Task to complete
Which lines in the data below contain the word "bytes"? Return each of them.

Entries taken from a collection
(* ===== verification/ParentVaultErrors.v ===== *)
(** * The errors of the parent vault

    The structs, decoders and [Error] methods of the errors in
    [cre/contracts/evm/src/generated/parent_vault/ParentVault.go], and [UnpackError]. *)

From S2P Require Import Prelude GoText BigInt Ethereum Runtime Bindings ParentVault AbiErrors.

#[local] Open Scope Z_scope.

Module parent_vault_errors.
Import parent_vault.
(** ** Structs *)
Record AccessControlBadConfirmation := mkAccessControlBadConfirmation {}.
Record AccessControlEnforcedDefaultAdminDelay := mkAccessControlEnforcedDefaultAdminDelay {
  AccessControlEnforcedDefaultAdminDelay_Schedule : bigint }.
Record AccessControlEnforcedDefaultAdminRules := mkAccessControlEnforcedDefaultAdminRules {}.
Record AccessControlInvalidDefaultAdmin := mkAccessControlInvalidDefaultAdmin {
  AccessControlInvalidDefaultAdmin_DefaultAdmin : Address }.
Record AccessControlUnauthorizedAccount := mkAccessControlUnauthorizedAccount {
  AccessControlUnauthorizedAccount_Account : Address;
  AccessControlUnauthorizedAccount_NeededRole : bytes }.
Record AddressEmptyCode := mkAddressEmptyCode { AddressEmptyCode_Target : Address }.
Record AllowlistUserNotAllowlisted := mkAllowlistUserNotAllowlisted {
  AllowlistUserNotAllowlisted_User : Address }.
Record BaseVaultDepositFailed := mkBaseVaultDepositFailed {
  BaseVaultDepositFailed_Amount : bigint }.
Record BaseVaultDestinationVaultNotSet := mkBaseVaultDestinationVaultNotSet {
  BaseVaultDestinationVaultNotSet_DestinationChainSelector : Z }.
Record BaseVaultEmptyInput := mkBaseVaultEmptyInput {}.
Record BaseVaultInvalidAdapterVault := mkBaseVaultInvalidAdapterVault {
  BaseVaultInvalidAdapterVault_Adapter : Address;
  BaseVaultInvalidAdapterVault_ActualVault : Address;
  BaseVaultInvalidAdapterVault_ExpectedVault : Address }.
Record BaseVaultInvalidDestinationChainSelector := mkBaseVaultInvalidDestinationChainSelector {
  BaseVaultInvalidDestinationChainSelector_DestinationChainSelector : Z }.
Record BaseVaultInvalidInputLengths := mkBaseVaultInvalidInputLengths {}.
Record BaseVaultInvalidReceivedToken := mkBaseVaultInvalidReceivedToken {
  BaseVaultInvalidReceivedToken_ReceivedToken : Address;
  BaseVaultInvalidReceivedToken_ExpectedToken : Address }.
Record BaseVaultInvalidSender := mkBaseVaultInvalidSender {
  BaseVaultInvalidSender_Sender : Address;
  BaseVaultInvalidSender_SrcChainSelector : Z }.
Record BaseVaultInvalidSourceChainSelector := mkBaseVaultInvalidSourceChainSelector {
  BaseVaultInvalidSourceChainSelector_SourceChainSelector : Z;
  BaseVaultInvalidSourceChainSelector_ExpectedSourceChainSelector : Z }.
Record BaseVaultInvalidTokenAmountsLength := mkBaseVaultInvalidTokenAmountsLength {
  BaseVaultInvalidTokenAmountsLength_ReceivedLength : bigint;
  BaseVaultInvalidTokenAmountsLength_ExpectedLength : bigint }.
Record BaseVaultInvalidTxType := mkBaseVaultInvalidTxType { BaseVaultInvalidTxType_CcipTxType : Z }.
Record BaseVaultNoActiveAdapter := mkBaseVaultNoActiveAdapter {}.
Record BaseVaultNoAdapterRegistered := mkBaseVaultNoAdapterRegistered {
  BaseVaultNoAdapterRegistered_ProtocolId : bytes }.
Record BaseVaultNoPendingRecovery := mkBaseVaultNoPendingRecovery {}.
Record BaseVaultNoZeroAddress := mkBaseVaultNoZeroAddress {}.
Record BaseVaultNoZeroAmount := mkBaseVaultNoZeroAmount {}.
Record BaseVaultNoZeroChainSelector := mkBaseVaultNoZeroChainSelector {}.
Record BaseVaultOnlySelf := mkBaseVaultOnlySelf {}.
Record BaseVaultRecoveryAlreadyPending := mkBaseVaultRecoveryAlreadyPending {}.
Record BaseVaultWithdrawFailed := mkBaseVaultWithdrawFailed {
  BaseVaultWithdrawFailed_Amount : bigint }.
Record BaseVaultZeroRecoveryAmount := mkBaseVaultZeroRecoveryAmount {}.
Record ERC1967InvalidImplementation := mkERC1967InvalidImplementation {
  ERC1967InvalidImplementation_Implementation : Address }.
Record ERC1967NonPayable := mkERC1967NonPayable {}.
Record EnforcedPause := mkEnforcedPause {}.
Record ExpectedPause := mkExpectedPause {}.
Record FailedCall := mkFailedCall {}.
Record InvalidInitialization := mkInvalidInitialization {}.
Record InvalidRouter := mkInvalidRouter { InvalidRouter_Router : Address }.
Record NotInitializing := mkNotInitializing {}.
Record ParentVaultAmountTooSmall := mkParentVaultAmountTooSmall {
  ParentVaultAmountTooSmall_Amount : bigint }.
Record ParentVaultCannotCompleteLocalRebalance := mkParentVaultCannotCompleteLocalRebalance {}.
Record ParentVaultCannotRemoveActiveProtocol := mkParentVaultCannotRemoveActiveProtocol {
  ParentVaultCannotRemoveActiveProtocol_ProtocolId : bytes }.
Record ParentVaultCannotRemovePendingProtocol := mkParentVaultCannotRemovePendingProtocol {
  ParentVaultCannotRemovePendingProtocol_ProtocolId : bytes }.
Record ParentVaultDepositWouldMintZeroShares := mkParentVaultDepositWouldMintZeroShares {}.
Record ParentVaultEmptyEpoch := mkParentVaultEmptyEpoch {
  ParentVaultEmptyEpoch_EpochNonce : bigint }.
Record ParentVaultEpochExecuting := mkParentVaultEpochExecuting {
  ParentVaultEpochExecuting_EpochNonce : bigint }.
Record ParentVaultEpochNotClaimable := mkParentVaultEpochNotClaimable {
  ParentVaultEpochNotClaimable_EpochNonce : bigint }.
Record ParentVaultEpochNotExecuting := mkParentVaultEpochNotExecuting {
  ParentVaultEpochNotExecuting_EpochNonce : bigint }.
Record ParentVaultEpochNotNetDeposit := mkParentVaultEpochNotNetDeposit {
  ParentVaultEpochNotNetDeposit_EpochNonce : bigint }.
Record ParentVaultEpochNotNetWithdraw := mkParentVaultEpochNotNetWithdraw {
  ParentVaultEpochNotNetWithdraw_EpochNonce : bigint }.
Record ParentVaultEpochNotOpen := mkParentVaultEpochNotOpen {
  ParentVaultEpochNotOpen_EpochNonce : bigint }.
Record ParentVaultEpochTooShort := mkParentVaultEpochTooShort {
  ParentVaultEpochTooShort_EpochNonce : bigint }.
Record ParentVaultInitialActiveProtocolAdapterAlreadySet := mkParentVaultInitialActiveProtocolAdapterAlreadySet {
   }.
Record ParentVaultInvalidActualDepositAmount := mkParentVaultInvalidActualDepositAmount {
  ParentVaultInvalidActualDepositAmount_ActualDepositAmount : bigint;
  ParentVaultInvalidActualDepositAmount_ExpectedDepositAmount : bigint }.
Record ParentVaultInvalidBeneficiary := mkParentVaultInvalidBeneficiary {}.
Record ParentVaultInvalidChainSelector := mkParentVaultInvalidChainSelector {
  ParentVaultInvalidChainSelector_ChainSelector : Z }.
Record ParentVaultInvalidEpochNonce := mkParentVaultInvalidEpochNonce {
  ParentVaultInvalidEpochNonce_EpochNonce : bigint }.
Record ParentVaultInvalidPendingProtocolId := mkParentVaultInvalidPendingProtocolId {
  ParentVaultInvalidPendingProtocolId_ProtocolId : bytes }.
Record ParentVaultInvalidProtocolId := mkParentVaultInvalidProtocolId {
  ParentVaultInvalidProtocolId_ProtocolId : bytes }.
Record ParentVaultInvalidRebalanceNonce := mkParentVaultInvalidRebalanceNonce {
  ParentVaultInvalidRebalanceNonce_RebalanceNonce : bigint }.
Record ParentVaultNoCompletedEpoch := mkParentVaultNoCompletedEpoch {}.
Record ParentVaultNoDeposit := mkParentVaultNoDeposit {
  ParentVaultNoDeposit_Depositor : Address;
  ParentVaultNoDeposit_EpochNonce : bigint }.
Record ParentVaultNoRebalanceInProgress := mkParentVaultNoRebalanceInProgress {}.
Record ParentVaultNoWithdraw := mkParentVaultNoWithdraw {
  ParentVaultNoWithdraw_Withdrawer : Address;
  ParentVaultNoWithdraw_EpochNonce : bigint }.
Record ParentVaultNoZeroAmount := mkParentVaultNoZeroAmount {}.
Record ParentVaultNoZeroProtocolId := mkParentVaultNoZeroProtocolId {}.
Record ParentVaultRebalanceInProgress := mkParentVaultRebalanceInProgress {}.
Record ParentVaultRebalanceTooSoon := mkParentVaultRebalanceTooSoon {
  ParentVaultRebalanceTooSoon_RebalanceNonce : bigint }.
Record ParentVaultRemoteWithdrawAmountTooSmall := mkParentVaultRemoteWithdrawAmountTooSmall {
  ParentVaultRemoteWithdrawAmountTooSmall_Amount : bigint }.
Record ParentVaultSameStrategy := mkParentVaultSameStrategy {}.
Record ParentVaultShareBurnWithZeroTotalShares := mkParentVaultShareBurnWithZeroTotalShares {}.
Record ParentVaultZeroPricePerShare := mkParentVaultZeroPricePerShare {}.
Record ParentVaultZeroTvlWithOutstandingShares := mkParentVaultZeroTvlWithOutstandingShares {}.
Record ReentrancyGuardReentrantCall := mkReentrancyGuardReentrantCall {}.
Record SafeCastOverflowedUintDowncast := mkSafeCastOverflowedUintDowncast {
  SafeCastOverflowedUintDowncast_Bits : Z;
  SafeCastOverflowedUintDowncast_Value : bigint }.
Record SafeERC20FailedOperation := mkSafeERC20FailedOperation {
  SafeERC20FailedOperation_Token : Address }.
Record UUPSUnauthorizedCallContext := mkUUPSUnauthorizedCallContext {}.
Record UUPSUnsupportedProxiableUUID := mkUUPSUnsupportedProxiableUUID {
  UUPSUnsupportedProxiableUUID_Slot : bytes }.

Answer to this task
  AccessControlUnauthorizedAccount_NeededRole : bytes }.
  BaseVaultNoAdapterRegistered_ProtocolId : bytes }.
  ParentVaultCannotRemoveActiveProtocol_ProtocolId : bytes }.
  ParentVaultCannotRemovePendingProtocol_ProtocolId : bytes }.
  ParentVaultInvalidPendingProtocolId_ProtocolId : bytes }.
  ParentVaultInvalidProtocolId_ProtocolId : bytes }.
  UUPSUnsupportedProxiableUUID_Slot : bytes }.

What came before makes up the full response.